The curricular guidelines are bundled with some preconceived notions concerning some issues. Take the Closer Economic Partnership Arrangement (CEPA) and the development of the Greater Bay Area. In the past, students were often required to discuss the “opportunities and threats” brought about by such policies. Now the CSD subject only requires teachers to teach students how these policies will promote the development of Hong Kong. Does it mean that the CSD will not encourage multi-angle thinking and will merely be about one-way indoctrination?
It is precisely because the new curriculum was not discussed extensively and was launched hastily that these bizarre situations have occurred. The chairperson of a pro-establishment organization even said to the media that “if an issue is not too controversial, I believe it can be discussed.” This is really ridiculous.

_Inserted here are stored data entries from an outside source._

(* ===== verification/Clib.v ===== *)
(** libc functions on byte buffers, as the source uses them: [memcmp],
    [memmem], [memchr], [memrchr], [strnlen] and [isspace].  Buffers are lists of bytes;
    a call with a length argument is a call on the list of that length. *)
From Stdlib Require Import ZArith Lia.
From stdpp Require Import base numbers list option.
From S2P Require Import Prelude.

Definition ENOBUFS : Z := 105.

(** [memcmp] of two buffers on their common length; only its sign is specified by C,
    so the model returns -1, 0 or 1. *)
Fixpoint memcmp (a b : bytes) : Z :=
  match a, b with
  | x :: a, y :: b => if x <? y then -1 else if y <? x then 1 else memcmp a b
  | _, _ => 0
  end.

(** Is [p] a prefix of [l]? *)
Fixpoint prefixb (p l : bytes) : bool :=
  match p, l with
  | [], _ => true
  | x :: p, y :: l => (x =? y) && prefixb p l
  | _ :: _, [] => false
  end.

(** Offset of the first occurrence of [needle]. *)
Fixpoint memmem (hay needle : bytes) : option nat :=
  if prefixb needle hay then Some O
  else match hay with
       | [] => None
       | _ :: hay => S <$> memmem hay needle
       end.

Fixpoint memchr (l : bytes) (c : Z) : option nat :=
  match l with
  | [] => None
  | x :: l => if x =? c then Some O else S <$> memchr l c
  end.

Fixpoint memrchr (l : bytes) (c : Z) : option nat :=
  match l with
  | [] => None
  | x :: l => match memrchr l c with
              | Some i => Some (S i)
              | None => if x =? c then Some O else None
              end
  end.

(** The bytes of a buffer before its first NUL ([strnlen] and [strdup] stop there). *)
Fixpoint until_nul (l : bytes) : bytes :=
  match l with
  | [] => []
  | x :: l => if x =? 0 then [] else x :: until_nul l
  end.

(** The character classes of the C locale. *)
(** strcmp of NUL-free strings; the terminator sorts before every byte. *)
Fixpoint strcmp (a b : bytes) : Z :=
  match a, b with
  | [], [] => 0
  | [], y :: _ => - y
  | x :: _, [] => x
  | x :: a, y :: b => if x =? y then strcmp a b else x - y
  end.

Definition isspace (c : Z) : bool := (c =? 32) || ((9 <=? c) && (c <=? 13)).
Definition islower (c : Z) : bool := (97 <=? c) && (c <=? 122).
Definition isalpha (c : Z) : bool := islower c || ((65 <=? c) && (c <=? 90)).

(** ** memcmp *)

Lemma memcmp_range a b : memcmp a b = -1 \/ memcmp a b = 0 \/ memcmp a b = 1.
Proof.
  revert b. induction a as [|x a IH]; intros [|y b]; cbn; auto.
  repeat case_test; auto.
Qed.

Lemma memcmp_refl a : memcmp a a = 0.
Proof. induction a as [|x a IH]; [done|]. cbn. by rewrite Z.ltb_irrefl. Qed.

Lemma memcmp_antisym a b : memcmp b a = - memcmp a b.
Proof.
  revert b. induction a as [|x a IH]; intros [|y b]; cbn; try done.
  destruct (Z.ltb_spec x y), (Z.ltb_spec y x); cbn; auto; lia.
Qed.

Lemma memcmp_eq a b : length a = length b -> memcmp a b = 0 -> a = b.
Proof.
  revert b. induction a as [|x a IH]; intros [|y b]; cbn; try done.
  intros [= Hl]. repeat case_test; try done. reflect_tests. intros H.
  rewrite (IH b Hl H). f_equal. lia.
Qed.

(** ** Searching *)

Lemma prefixb_spec p l : prefixb p l = true <-> exists r, l = p ++ r.
Proof.
  revert l. induction p as [|x p IH]; intros l; cbn.
  - split; [intros _; by exists l|done].
  - destruct l as [|y l]; [split; [done|intros [r [=]]]|].
    rewrite andb_true_iff, Z.eqb_eq, IH. split.
    + intros [-> [r ->]]. by exists r.
    + intros [r [= -> ->]]. eauto.
Qed.

Lemma prefixb_memcmp p l :
  prefixb p l = (zlen p <=? zlen l) && (memcmp (ztake (zlen p) l) p =? 0).
Proof.
  apply eq_true_iff_eq. rewrite andb_true_iff, Z.leb_le, Z.eqb_eq, prefixb_spec. split.
  - intros [r ->]. rewrite ztake_app, memcmp_refl, zlen_app.
    split; [|done]. pose proof (zlen_nonneg r). lia.
  - intros [Hl Hc]. exists (zdrop (zlen p) l).
    apply memcmp_eq in Hc.
    + rewrite <- Hc at 1. by rewrite ztake_zdrop.
    + pose proof (zlen_ztake (zlen p) l). unfold zlen in *. lia.
Qed.

Lemma memmem_some hay needle i :
  memmem hay needle = Some i ->
  exists r, hay = take i hay ++ needle ++ r /\ (i <= length hay)%nat.
Proof.
  revert i. induction hay as [|x hay IH]; intros i; cbn [memmem].
  - case_test; [|done]. intros [= <-]. apply prefixb_spec in E as [r Hr].
    exists r. split; [done|cbn; lia].
  - case_test.
    + intros [= <-]. apply prefixb_spec in E as [r Hr]. exists r. split; [done|cbn; lia].
    + destruct (memmem hay needle) as [j|] eqn:Ej; [|done].
      intros [= <-]. destruct (IH j eq_refl) as [r [Hr Hl]].
      exists r. cbn. split; [by rewrite <- Hr|lia].
Qed.

(** No occurrence starts before the offset [memmem] returns. *)
Lemma memmem_first hay needle i j r :
  memmem hay needle = Some i -> hay = take j hay ++ needle ++ r ->
  (j <= length hay)%nat -> (i <= j)%nat.
Proof.
  revert i j. induction hay as [|x hay IH]; intros i j; cbn [memmem].
  - case_test; [|done]. intros [= <-]. lia.
  - case_test; [intros [= <-]; lia|].
    destruct (memmem hay needle) as [k|] eqn:Ek; [|done].
    intros [= <-] Heq Hl. destruct j as [|j].
    + cbn [take app] in Heq. rewrite Heq in E.
      assert (prefixb needle (needle ++ r) = true) by (apply prefixb_spec; eauto). congruence.
    + cbn in Heq. injection Heq as Heq. cbn in Hl.
      apply le_n_S, (IH k j); auto; lia.
Qed.

Lemma memmem_none hay needle l r :
  memmem hay needle = None -> hay <> l ++ needle ++ r.
Proof.
  revert l. induction hay as [|x hay IH]; intros l; cbn [memmem]; case_test; try done.
  - intros _ Heq. destruct l; [|done]. cbn in Heq. rewrite Heq in E.
    assert (prefixb needle (needle ++ r) = true) by (apply prefixb_spec; eauto). congruence.
  - destruct (memmem hay needle) eqn:Ek; [done|]. intros _ Heq.
    destruct l as [|y l].
    + cbn in Heq. rewrite Heq in E.
      assert (prefixb needle (needle ++ r) = true) by (apply prefixb_spec; eauto). congruence.
    + injection Heq as _ Heq. by apply (IH l).
Qed.

Lemma memrchr_some l c i :
  memrchr l c = Some i ->
  l = take i l ++ c :: drop (S i) l /\ Forall (fun x => x <> c) (drop (S i) l).
Proof.
  revert i. induction l as [|x l IH]; intros i; cbn [memrchr]; [done|].
  destruct (memrchr l c) as [j|] eqn:Ej.
  - intros [= <-]. destruct (IH j eq_refl) as [H1 H2]. cbn. split; [|done].
    f_equal. exact H1.
  - case_test; [|done]. reflect_tests. intros [= <-]. subst x. cbn. split; [done|].
    clear IH. revert Ej. induction l as [|y l IH]; [constructor|]. cbn.
    destruct (memrchr l c); [done|]. case_test; [done|]. reflect_tests.
    constructor; auto.
Qed.

Lemma memrchr_none l c : memrchr l c = None -> Forall (fun x => x <> c) l.
Proof.
  induction l as [|x l IH]; cbn [memrchr]; [constructor|].
  destruct (memrchr l c); [done|]. case_test; [done|]. reflect_tests. constructor; auto.
Qed.

Lemma strcmp_antisym a b : strcmp b a = - strcmp a b.
Proof.
  revert b. induction a as [|x a IH]; intros [|y b]; cbn; try lia.
  destruct (Z.eqb_spec x y), (Z.eqb_spec y x); try lia. apply IH.
Qed.

Lemma strcmp_eq a b :
  Forall (fun c => c <> 0) a -> Forall (fun c => c <> 0) b -> strcmp a b = 0 <-> a = b.
Proof.
  revert b. induction a as [|x a IH]; intros [|y b] Ha Hb; cbn; try done.
  - inversion Hb; subst. split; [lia|done].
  - inversion Ha; subst. split; [lia|done].
  - inversion Ha; inversion Hb; subst. destruct (Z.eqb_spec x y) as [->|].
    + rewrite IH by done. split; congruence.
    + split; [lia|congruence].
Qed.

Too many exchanges and field trips diminish learning outcomes
Another important issue with the CSD subject is the requirement that all students should go on a field trip to mainland China. The guidelines state that such a field trip should not be made optional. A student must go on a field trip to mainland China unless they have sufficient grounds that they cannot do so. While we are not against the idea of a mainland field trip, we are convinced that the student’s or the parent’s choice should be given priority. The public has already raised concerns about this, so I am not repeating them here. It is the proliferation of student exchanges I want to talk about.
It was the last administration that began ceaselessly encouraging students to go on exchanges to the mainland, with resources provided for schools to organize these trips. There is nothing wrong with providing resources for schools to allow students to participate in as wide a range of learning activities as possible on a voluntary basis. However, the government’s obsession with student exchanges has reached a point that borders on irrationality. The EDB has published the framework for the national security education component in ten high school subjects. Eight of them recommend field trips to the mainland. Although apart from the CSD subject, no subjects require students to go on exchanges, it can be seen that the government wishes to see that mainland exchanges for different subjects are organized as much as possible.
What are the disadvantages of too many student exchanges? First, they increase the workload of teachers massively, so that they will have to cut back on the time for the preparation of everyday lessons. For students, the learning outcome will be highly limited if an exchange covers too many subjects and becomes something along the lines of “If It’s Tuesday, This Must Be Belgium” tours. My view is that the EDB should give leeway to school rather than make student exchanges compulsory for certain subjects. Only by allowing schools to plan exchange activities themselves according to students’ interests and strengths can learning outcomes be improved and educational resources be used in an appropriate manner.
(Fung Wai-wah, President of the Hong Kong Professional Teachers’ Union)
This article is translated from Chinese by Apple Daily.